=== The problem ===
Go line by line through the listing below and copy those that hold "within".

=== Exercise inputs ===
↓↓↓

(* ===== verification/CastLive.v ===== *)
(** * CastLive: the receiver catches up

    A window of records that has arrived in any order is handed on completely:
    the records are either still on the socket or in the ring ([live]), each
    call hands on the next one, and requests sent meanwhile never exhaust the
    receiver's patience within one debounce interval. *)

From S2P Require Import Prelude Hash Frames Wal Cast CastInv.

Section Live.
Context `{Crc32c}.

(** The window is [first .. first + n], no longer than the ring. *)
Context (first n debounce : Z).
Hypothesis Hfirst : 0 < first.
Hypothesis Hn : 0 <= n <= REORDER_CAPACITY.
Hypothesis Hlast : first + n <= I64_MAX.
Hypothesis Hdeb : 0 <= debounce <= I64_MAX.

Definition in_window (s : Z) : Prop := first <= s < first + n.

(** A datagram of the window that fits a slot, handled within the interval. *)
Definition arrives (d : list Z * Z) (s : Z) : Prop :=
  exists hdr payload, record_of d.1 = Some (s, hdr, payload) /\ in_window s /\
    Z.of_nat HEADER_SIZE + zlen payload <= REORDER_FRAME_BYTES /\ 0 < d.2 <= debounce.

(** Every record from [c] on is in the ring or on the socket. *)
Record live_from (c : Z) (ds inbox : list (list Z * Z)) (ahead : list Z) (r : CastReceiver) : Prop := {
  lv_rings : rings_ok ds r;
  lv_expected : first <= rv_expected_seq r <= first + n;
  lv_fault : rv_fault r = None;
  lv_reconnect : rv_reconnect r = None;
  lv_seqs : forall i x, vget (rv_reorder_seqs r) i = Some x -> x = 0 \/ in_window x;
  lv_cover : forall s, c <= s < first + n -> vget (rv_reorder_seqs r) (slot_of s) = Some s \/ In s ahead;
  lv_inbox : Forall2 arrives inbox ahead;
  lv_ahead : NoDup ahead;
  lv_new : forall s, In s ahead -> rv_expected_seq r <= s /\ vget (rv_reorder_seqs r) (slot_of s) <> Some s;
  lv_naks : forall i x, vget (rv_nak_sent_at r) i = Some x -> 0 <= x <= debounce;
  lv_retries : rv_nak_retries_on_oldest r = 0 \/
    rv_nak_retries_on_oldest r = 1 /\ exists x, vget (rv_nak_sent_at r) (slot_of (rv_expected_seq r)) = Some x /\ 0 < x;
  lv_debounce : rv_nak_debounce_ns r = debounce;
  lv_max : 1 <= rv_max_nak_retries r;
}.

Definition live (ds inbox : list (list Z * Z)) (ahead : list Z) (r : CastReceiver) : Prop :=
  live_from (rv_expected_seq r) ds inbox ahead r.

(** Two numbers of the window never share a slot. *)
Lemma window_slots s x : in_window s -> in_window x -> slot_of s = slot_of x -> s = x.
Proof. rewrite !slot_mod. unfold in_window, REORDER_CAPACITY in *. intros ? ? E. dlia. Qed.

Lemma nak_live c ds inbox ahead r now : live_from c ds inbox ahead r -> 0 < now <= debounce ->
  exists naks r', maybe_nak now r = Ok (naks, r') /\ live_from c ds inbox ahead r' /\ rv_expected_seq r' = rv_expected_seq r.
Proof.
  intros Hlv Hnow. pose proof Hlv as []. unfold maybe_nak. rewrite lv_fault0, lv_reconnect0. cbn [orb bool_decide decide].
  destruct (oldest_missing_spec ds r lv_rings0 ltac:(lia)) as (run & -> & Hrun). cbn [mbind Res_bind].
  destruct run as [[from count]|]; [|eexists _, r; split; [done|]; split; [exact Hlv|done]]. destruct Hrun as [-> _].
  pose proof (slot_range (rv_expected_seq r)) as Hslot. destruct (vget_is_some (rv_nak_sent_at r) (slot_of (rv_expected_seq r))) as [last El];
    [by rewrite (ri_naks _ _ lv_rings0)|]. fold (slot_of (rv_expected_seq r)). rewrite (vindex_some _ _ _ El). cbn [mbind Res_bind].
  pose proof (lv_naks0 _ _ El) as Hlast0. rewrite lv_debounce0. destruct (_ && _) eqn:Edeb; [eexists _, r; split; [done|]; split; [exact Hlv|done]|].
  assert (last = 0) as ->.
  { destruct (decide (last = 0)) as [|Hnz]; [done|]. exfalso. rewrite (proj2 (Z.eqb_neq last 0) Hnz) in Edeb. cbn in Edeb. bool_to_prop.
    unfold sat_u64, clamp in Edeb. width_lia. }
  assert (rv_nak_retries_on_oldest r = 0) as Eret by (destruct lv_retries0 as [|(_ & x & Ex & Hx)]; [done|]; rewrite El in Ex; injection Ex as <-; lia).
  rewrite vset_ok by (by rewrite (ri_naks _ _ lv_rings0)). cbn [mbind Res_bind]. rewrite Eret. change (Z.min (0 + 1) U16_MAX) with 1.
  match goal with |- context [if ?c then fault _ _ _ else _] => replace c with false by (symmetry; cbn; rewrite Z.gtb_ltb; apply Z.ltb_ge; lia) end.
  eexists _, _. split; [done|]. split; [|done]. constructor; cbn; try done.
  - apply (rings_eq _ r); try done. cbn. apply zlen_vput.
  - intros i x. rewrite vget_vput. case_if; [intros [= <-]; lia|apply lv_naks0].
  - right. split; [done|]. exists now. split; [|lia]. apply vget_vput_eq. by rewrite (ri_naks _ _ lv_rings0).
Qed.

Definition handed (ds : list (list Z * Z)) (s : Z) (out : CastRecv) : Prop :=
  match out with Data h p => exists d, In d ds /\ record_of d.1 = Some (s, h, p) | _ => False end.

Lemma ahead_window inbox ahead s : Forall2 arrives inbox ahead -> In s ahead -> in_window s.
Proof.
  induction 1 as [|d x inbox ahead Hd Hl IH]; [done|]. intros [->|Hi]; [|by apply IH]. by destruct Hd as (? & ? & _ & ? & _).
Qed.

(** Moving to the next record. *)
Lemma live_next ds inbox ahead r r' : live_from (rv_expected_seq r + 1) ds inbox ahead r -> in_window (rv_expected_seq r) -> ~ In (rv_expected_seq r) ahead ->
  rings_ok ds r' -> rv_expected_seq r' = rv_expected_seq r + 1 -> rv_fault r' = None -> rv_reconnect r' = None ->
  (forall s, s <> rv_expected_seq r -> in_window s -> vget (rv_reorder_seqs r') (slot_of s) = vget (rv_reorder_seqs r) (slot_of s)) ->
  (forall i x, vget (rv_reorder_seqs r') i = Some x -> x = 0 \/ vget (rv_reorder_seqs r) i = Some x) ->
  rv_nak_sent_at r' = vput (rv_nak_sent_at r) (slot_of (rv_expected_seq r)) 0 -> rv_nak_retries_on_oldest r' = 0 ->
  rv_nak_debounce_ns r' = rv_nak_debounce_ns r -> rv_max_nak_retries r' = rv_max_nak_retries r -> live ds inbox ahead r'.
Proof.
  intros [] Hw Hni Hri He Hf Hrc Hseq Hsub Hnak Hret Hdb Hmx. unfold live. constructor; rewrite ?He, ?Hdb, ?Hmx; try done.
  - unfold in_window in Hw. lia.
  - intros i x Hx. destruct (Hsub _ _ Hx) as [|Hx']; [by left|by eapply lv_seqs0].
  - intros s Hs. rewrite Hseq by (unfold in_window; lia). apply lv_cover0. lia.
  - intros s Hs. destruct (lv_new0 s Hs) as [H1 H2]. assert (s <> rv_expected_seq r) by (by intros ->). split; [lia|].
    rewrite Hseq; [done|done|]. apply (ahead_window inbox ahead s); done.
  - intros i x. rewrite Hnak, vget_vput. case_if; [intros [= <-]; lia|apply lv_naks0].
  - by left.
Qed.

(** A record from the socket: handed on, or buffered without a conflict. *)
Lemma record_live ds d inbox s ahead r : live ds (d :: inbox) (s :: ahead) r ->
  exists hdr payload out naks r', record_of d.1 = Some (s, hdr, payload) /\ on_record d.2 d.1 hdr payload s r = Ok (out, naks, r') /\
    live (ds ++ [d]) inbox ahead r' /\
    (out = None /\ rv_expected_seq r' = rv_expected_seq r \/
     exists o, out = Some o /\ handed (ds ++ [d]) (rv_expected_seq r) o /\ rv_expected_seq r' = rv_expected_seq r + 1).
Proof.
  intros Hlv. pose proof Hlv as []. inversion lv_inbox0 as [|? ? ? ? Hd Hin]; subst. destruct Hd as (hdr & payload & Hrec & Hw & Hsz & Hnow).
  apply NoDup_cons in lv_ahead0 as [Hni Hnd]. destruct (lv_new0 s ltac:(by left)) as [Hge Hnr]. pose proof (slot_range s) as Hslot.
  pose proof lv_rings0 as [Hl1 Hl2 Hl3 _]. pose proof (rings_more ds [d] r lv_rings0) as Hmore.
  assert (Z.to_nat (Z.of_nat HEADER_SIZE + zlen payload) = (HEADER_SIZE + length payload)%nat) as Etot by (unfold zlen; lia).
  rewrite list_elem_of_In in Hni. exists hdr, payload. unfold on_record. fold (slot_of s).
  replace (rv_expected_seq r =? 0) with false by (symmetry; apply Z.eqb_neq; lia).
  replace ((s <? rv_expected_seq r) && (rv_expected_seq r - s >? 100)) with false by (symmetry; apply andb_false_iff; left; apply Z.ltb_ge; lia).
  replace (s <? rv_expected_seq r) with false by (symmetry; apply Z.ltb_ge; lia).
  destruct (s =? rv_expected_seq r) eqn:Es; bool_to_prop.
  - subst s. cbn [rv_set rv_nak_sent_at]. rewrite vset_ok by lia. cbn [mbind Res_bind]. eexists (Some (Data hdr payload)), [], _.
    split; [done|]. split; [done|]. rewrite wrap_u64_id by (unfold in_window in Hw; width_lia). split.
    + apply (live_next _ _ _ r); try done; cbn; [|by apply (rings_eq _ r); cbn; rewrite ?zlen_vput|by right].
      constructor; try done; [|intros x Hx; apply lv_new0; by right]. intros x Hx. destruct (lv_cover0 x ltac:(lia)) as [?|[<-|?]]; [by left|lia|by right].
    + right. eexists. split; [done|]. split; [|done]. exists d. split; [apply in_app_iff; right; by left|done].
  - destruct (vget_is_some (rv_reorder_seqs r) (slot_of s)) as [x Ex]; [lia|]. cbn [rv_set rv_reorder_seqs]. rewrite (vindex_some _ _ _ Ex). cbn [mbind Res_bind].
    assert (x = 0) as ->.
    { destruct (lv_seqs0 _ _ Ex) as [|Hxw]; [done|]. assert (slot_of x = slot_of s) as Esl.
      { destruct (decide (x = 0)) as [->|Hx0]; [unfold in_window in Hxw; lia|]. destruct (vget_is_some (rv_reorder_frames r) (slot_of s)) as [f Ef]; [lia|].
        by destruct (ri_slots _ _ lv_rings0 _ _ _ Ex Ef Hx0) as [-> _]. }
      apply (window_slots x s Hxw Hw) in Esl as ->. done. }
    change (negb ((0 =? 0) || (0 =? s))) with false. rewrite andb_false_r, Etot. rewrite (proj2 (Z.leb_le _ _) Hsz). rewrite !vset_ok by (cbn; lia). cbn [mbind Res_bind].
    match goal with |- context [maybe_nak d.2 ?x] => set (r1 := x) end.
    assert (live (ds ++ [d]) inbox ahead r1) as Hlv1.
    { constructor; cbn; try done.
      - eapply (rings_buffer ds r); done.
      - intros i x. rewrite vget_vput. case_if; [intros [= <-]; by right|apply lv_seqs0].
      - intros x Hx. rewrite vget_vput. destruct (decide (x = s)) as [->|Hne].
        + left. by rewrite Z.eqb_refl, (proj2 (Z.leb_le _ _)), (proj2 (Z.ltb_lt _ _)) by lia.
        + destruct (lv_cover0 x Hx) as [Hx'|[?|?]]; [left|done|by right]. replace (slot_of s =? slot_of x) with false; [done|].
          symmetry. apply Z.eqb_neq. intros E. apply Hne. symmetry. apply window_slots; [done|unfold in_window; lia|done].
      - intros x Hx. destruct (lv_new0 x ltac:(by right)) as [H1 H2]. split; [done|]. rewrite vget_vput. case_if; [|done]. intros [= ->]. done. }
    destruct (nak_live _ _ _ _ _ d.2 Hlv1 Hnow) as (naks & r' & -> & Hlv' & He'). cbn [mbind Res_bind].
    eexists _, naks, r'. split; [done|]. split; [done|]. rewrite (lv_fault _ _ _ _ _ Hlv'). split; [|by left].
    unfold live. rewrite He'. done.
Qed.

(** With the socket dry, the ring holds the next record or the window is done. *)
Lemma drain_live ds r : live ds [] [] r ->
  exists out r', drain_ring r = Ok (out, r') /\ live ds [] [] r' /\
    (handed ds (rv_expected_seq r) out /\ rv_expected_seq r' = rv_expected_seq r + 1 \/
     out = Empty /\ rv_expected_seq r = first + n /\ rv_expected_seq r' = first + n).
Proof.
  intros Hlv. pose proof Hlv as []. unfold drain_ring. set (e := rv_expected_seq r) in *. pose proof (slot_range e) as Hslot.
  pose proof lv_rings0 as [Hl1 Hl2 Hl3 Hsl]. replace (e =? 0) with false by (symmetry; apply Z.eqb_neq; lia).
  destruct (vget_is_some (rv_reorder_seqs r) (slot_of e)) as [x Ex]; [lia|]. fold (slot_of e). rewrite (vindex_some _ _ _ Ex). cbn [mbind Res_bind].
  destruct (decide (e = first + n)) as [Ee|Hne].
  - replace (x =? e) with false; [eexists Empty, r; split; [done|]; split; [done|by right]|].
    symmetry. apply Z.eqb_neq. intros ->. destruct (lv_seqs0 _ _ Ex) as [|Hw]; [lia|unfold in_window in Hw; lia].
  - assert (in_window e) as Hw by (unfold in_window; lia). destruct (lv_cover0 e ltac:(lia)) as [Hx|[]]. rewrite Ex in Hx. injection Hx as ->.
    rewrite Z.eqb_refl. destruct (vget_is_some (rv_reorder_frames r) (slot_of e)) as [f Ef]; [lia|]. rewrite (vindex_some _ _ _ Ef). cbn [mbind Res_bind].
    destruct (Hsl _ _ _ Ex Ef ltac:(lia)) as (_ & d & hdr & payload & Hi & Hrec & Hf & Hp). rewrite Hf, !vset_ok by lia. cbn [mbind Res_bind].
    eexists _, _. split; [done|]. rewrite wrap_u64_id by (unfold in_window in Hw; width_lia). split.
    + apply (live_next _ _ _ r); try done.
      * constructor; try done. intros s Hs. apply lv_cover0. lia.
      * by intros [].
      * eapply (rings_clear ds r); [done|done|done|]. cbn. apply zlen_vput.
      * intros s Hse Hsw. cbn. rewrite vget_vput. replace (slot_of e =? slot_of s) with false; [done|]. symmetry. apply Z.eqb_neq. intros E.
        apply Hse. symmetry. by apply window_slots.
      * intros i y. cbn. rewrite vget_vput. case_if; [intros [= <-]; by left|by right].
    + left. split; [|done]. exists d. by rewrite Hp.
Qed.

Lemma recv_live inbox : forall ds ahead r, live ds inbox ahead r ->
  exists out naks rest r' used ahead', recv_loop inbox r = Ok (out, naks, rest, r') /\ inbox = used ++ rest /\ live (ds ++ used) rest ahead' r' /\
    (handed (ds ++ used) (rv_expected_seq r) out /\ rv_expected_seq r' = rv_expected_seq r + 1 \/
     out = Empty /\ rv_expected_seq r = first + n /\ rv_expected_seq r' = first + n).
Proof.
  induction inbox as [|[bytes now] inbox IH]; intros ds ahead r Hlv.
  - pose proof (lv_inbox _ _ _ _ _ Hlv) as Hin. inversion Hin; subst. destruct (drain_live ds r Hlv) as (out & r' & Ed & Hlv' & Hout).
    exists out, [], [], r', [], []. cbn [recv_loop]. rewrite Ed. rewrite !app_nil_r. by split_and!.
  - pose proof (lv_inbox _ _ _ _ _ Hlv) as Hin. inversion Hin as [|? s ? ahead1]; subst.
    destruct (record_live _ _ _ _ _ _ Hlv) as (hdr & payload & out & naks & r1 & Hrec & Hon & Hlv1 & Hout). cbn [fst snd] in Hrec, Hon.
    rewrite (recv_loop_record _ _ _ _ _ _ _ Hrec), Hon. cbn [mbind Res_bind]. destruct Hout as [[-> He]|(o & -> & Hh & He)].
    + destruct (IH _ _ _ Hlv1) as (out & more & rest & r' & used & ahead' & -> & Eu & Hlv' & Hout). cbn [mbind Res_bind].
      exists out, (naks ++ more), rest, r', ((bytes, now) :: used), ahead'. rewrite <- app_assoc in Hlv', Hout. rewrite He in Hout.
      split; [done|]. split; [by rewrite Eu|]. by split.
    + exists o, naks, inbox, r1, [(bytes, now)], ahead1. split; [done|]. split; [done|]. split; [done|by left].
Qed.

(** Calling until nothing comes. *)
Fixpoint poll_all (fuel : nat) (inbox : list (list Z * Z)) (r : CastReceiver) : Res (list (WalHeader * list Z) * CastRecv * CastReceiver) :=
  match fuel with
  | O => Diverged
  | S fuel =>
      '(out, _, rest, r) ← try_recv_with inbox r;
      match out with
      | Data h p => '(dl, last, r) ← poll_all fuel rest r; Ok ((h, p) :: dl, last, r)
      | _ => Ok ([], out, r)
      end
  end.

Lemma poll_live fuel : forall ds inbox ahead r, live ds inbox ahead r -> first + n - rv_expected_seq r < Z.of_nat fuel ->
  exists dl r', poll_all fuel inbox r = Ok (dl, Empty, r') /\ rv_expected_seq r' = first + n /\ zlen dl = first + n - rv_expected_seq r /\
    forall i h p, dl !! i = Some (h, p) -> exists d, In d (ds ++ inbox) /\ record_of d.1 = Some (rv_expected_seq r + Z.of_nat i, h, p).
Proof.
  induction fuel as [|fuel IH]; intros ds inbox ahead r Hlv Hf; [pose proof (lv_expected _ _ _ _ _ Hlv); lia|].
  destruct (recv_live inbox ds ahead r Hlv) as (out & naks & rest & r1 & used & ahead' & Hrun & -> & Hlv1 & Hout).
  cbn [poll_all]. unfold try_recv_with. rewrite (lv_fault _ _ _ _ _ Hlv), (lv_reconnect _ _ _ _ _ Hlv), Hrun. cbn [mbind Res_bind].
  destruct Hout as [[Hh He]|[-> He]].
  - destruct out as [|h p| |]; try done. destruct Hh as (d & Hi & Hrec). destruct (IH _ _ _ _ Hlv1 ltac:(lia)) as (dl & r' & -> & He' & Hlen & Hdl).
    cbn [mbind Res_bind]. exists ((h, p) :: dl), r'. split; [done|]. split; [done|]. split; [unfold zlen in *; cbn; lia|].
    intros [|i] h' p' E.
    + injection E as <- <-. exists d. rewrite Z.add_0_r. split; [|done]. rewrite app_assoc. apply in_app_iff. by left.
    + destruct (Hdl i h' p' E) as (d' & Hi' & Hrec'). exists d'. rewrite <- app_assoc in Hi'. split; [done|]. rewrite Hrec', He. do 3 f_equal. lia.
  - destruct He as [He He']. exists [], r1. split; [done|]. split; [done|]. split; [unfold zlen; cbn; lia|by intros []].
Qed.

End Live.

↑↑↑

=== Task output ===
    receiver's patience within one debounce interval. *)
(** A datagram of the window that fits a slot, handled within the interval. *)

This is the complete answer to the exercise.